Rigueur et ressources
De l’autre côté de la commande, les prestataires font le même constat. « Les entreprises sont montées en compétence sur le développement durable, ne pas faire appel à elles en amont serait une erreur ! », ponctue Jean-Christophe Louvet, président de la commission DD de la FNTP. « Nous sommes régulièrement conviés par des acheteurs publics en amont des procédures, explique Lorène Dumeaux, directrice environnement Vinci. L’intérêt du sourcing est réel pour nous, mais cette démarche requiert une grande rigueur pour respecter les règles du Code, et implique donc une ingénierie et du temps dont les collectivités ne disposent pas toujours. » La major compte sur les clauses et critères environnementaux, que la loi Climat et résilience va rendre obligatoire en 2026, pour faire valoir son savoir-faire et ses innovations, en matière d’enrobés bas carbone ou de matériaux recyclés par exemple. « Aujourd’hui selon l’Observatoire économique de la commande publique, seuls 18 % des marchés publics comportent des clauses environnementales », regrette-t-elle.
Bilan carbone
Si Alain Bénard déplore la dimension « écologie punitive » de la mesure législative, il estime que les acheteurs qu’il représente sont déjà engagés dans cette démarche de verdissement des marchés. Qui suppose, là encore, « de la formation », mais aussi « un soutien fort des élus et des directeurs généraux des services qui doivent nous pousser à innover dans les critères de choix des offres ». Comme toujours dans l’univers de la commande publique, le benchmark permettra de progresser sur le sujet. En témoignent les pistes évoquées par Benoît Dupuis. « Les travaux du Grand Paris Express devraient générer autour de 4,4 millions de tonnes équivalent carbone selon nos estimations.

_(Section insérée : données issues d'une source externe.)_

(* ===== verification/Runs.v ===== *)
(** * Runs: what the goroutines at work are bound to reach

    With nobody started from outside, every run of a configuration ends: the
    code of a goroutine is a well-founded tree, and a step replaces one tree
    by some of its branches ([steps_end]).  So whatever is not reached yet
    while somebody can go on will be reached, whoever goes on and whatever is
    answered: [inevitably], with [inevitably_intro] to prove it. *)

From Stdlib Require Import Wellfounded.List_Extension.
From S2P Require Export Go.

Section runs.
Context {S : Type}.

(** A step of goroutine [i]. *)
Definition step_of (i : nat) (x y : @conf S) : Prop :=
  ∃ p p' fs, x.1 !! i = Some p ∧ thread_step p x.2 p' y.2 fs ∧ y.1 = <[i:=p']> x.1 ++ fs.

(** If only goroutines of [turn] run then, whichever does and whatever the
    answers are, one of them can go on until [P] holds, and [P] holds after
    finitely many steps. *)
Inductive inevitably (turn : nat → Prop) (P : @conf S → Prop) (x : @conf S) : Prop :=
| I_now : P x → inevitably turn P x
| I_step : (∃ i y, turn i ∧ step_of i x y) →
    (∀ i y, turn i → step_of i x y → inevitably turn P y) → inevitably turn P x.

Lemma inevitably_mono (turn : nat → Prop) (P Q : @conf S → Prop) x :
  (∀ y, P y → Q y) → inevitably turn P x → inevitably turn Q x.
Proof. intros HPQ. induction 1 as [x Hx|x Hcan _ IH]; [by apply I_now, HPQ|by apply I_step]. Qed.

(** ** No run is infinite *)

(** Induction on the code of a goroutine and of those it starts. *)
Lemma goroutine_ind (P : go S unit → Prop) :
  (∀ a, P (Ret a)) → (∀ X f (k : X → go S unit), (∀ x, P (k x)) → P (Step f k)) →
  (∀ X (q : question X) k, (∀ x, P (k x)) → P (Ask q k)) →
  (∀ t k, P t → P k → P (Fork t k)) → (∀ m, P (Panic m)) → ∀ p, P p.
Proof.
  intros Hr Hs Ha Hf Hp. fix IH 1. intros [a|X f k|X q k|t k|m].
  - apply Hr.
  - apply Hs. intros x. apply IH.
  - apply Ha. intros x. apply IH.
  - apply Hf; apply IH.
  - apply Hp.
Qed.

(** What is left of [p] after a step, or was started by it. *)
Definition branch (q p : go S unit) : Prop :=
  ∃ s p' s' fs, thread_step p s p' s' fs ∧ q ∈ p' :: fs.

Lemma branch_wf : well_founded branch.
Proof.
  intros p. induction p as [a|X f k IH|X q k IH|t k IHt IHk|m] using goroutine_ind;
    constructor; intros r (s & p' & s' & fs & Hstep & Hr); cbn in Hstep; [done| | | |done].
  - destruct Hstep as (x & _ & -> & ->). apply list_elem_of_singleton in Hr as ->. apply IH.
  - destruct Hstep as (x & _ & -> & _ & ->). apply list_elem_of_singleton in Hr as ->. apply IH.
  - destruct Hstep as (-> & _ & ->). apply elem_of_cons in Hr as [-> |Hr]; [done|].
    by apply list_elem_of_singleton in Hr as ->.
Qed.

(** A step replaces a goroutine by branches of it. *)
Lemma step_of_branches i x y (l : list (go S unit)) :
  step_of i x y → x.1 ≡ₚ l → ∃ l', list_ext _ branch l' l ∧ y.1 ≡ₚ l'.
Proof.
  intros (p & p' & fs & Hp & Ht & ->) Hl.
  assert (Hin : p ∈ l) by (rewrite <- Hl; by eapply list_elem_of_lookup_2).
  apply list_elem_of_split in Hin as (l1 & l2 & ->). exists (l1 ++ (p' :: fs) ++ l2). split.
  { constructor. apply Forall_forall. intros q Hq. exists x.2, p', y.2, fs. by split. }
  apply list_elem_of_split_length in Hp as (k1 & k2 & E & ->). rewrite E in Hl |- *.
  apply Permutation_app_inv in Hl. rewrite insert_app_r_alt, Nat.sub_diag by done. cbn.
  rewrite <- !Permutation_middle. cbn. apply Permutation_skip.
  by rewrite Hl, <- (assoc_L (++)), (Permutation_app_comm l2 fs).
Qed.

Theorem steps_end (x : @conf S) : Acc (λ y x, ∃ i, step_of i x y) x.
Proof.
  enough (∀ l, Acc (list_ext _ branch) l →
    ∀ x : @conf S, x.1 ≡ₚ l → Acc (λ y x, ∃ i, step_of i x y) x) as H.
  { by apply (H x.1); [apply wf_list_ext, branch_wf|]. }
  clear x. induction 1 as [l _ IH]. intros x Hx. constructor. intros y [i Hy].
  destruct (step_of_branches i x y l Hy Hx) as (l' & Hl' & Hyl). by apply (IH l').
Qed.

(** Progress and preservation. *)
Theorem inevitably_intro (turn : nat → Prop) (I P : @conf S → Prop) :
  (∀ x, I x → P x ∨ ∃ i y, turn i ∧ step_of i x y) →
  (∀ i x y, I x → turn i → step_of i x y → I y) →
  ∀ x, I x → inevitably turn P x.
Proof.
  intros Hprog Hpres x. induction (steps_end x) as [x _ IH]. intros Hx.
  destruct (Hprog x Hx) as [HP|Hcan]; [by apply I_now|]. apply I_step; [done|].
  intros i y Hi Hy. apply IH; [by exists i|]. by eapply Hpres.
Qed.

(** ** One step *)

Lemma valid_answer_exists {X} (q : question X) : ∃ x, valid_answer q x.
Proof. exists (clock_env 0 X q 0%nat). by destruct q; cbn. Qed.

Lemma step_of_can i x p p' s' fs :
  x.1 !! i = Some p → thread_step p x.2 p' s' fs → ∃ y, step_of i x y.
Proof. intros Hi Ht. by exists (<[i:=p']> x.1 ++ fs, s'), p, p', fs. Qed.

Lemma step_of_pool entry env_step i x y : step_of i x y → pool_step entry env_step x y.
Proof.
  intros (p & p' & fs & Hp & Ht & E). destruct x as [ts s], y as [ts' s']. cbn in *. subst.
  by econstructor.
Qed.
End runs.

Notre objectif est de réduire ce volume de 25%, en utilisant tous les leviers, à tous les stades et pour tous les projets. » A l’étape de la passation des marchés, le maître d’ouvrage utilise par exemple un critère bilan carbone sur les postes les plus générateurs de carbone que sont l’acier, le béton et les transports. Et au stade de l’exécution, « nous testons le reverse carbone execution initiative, qui permet aux entreprises de nous proposer pendant les travaux de nouvelles solutions de réduction des émissions, sur les bétons et les aciers », illustre Benoît Dupuis.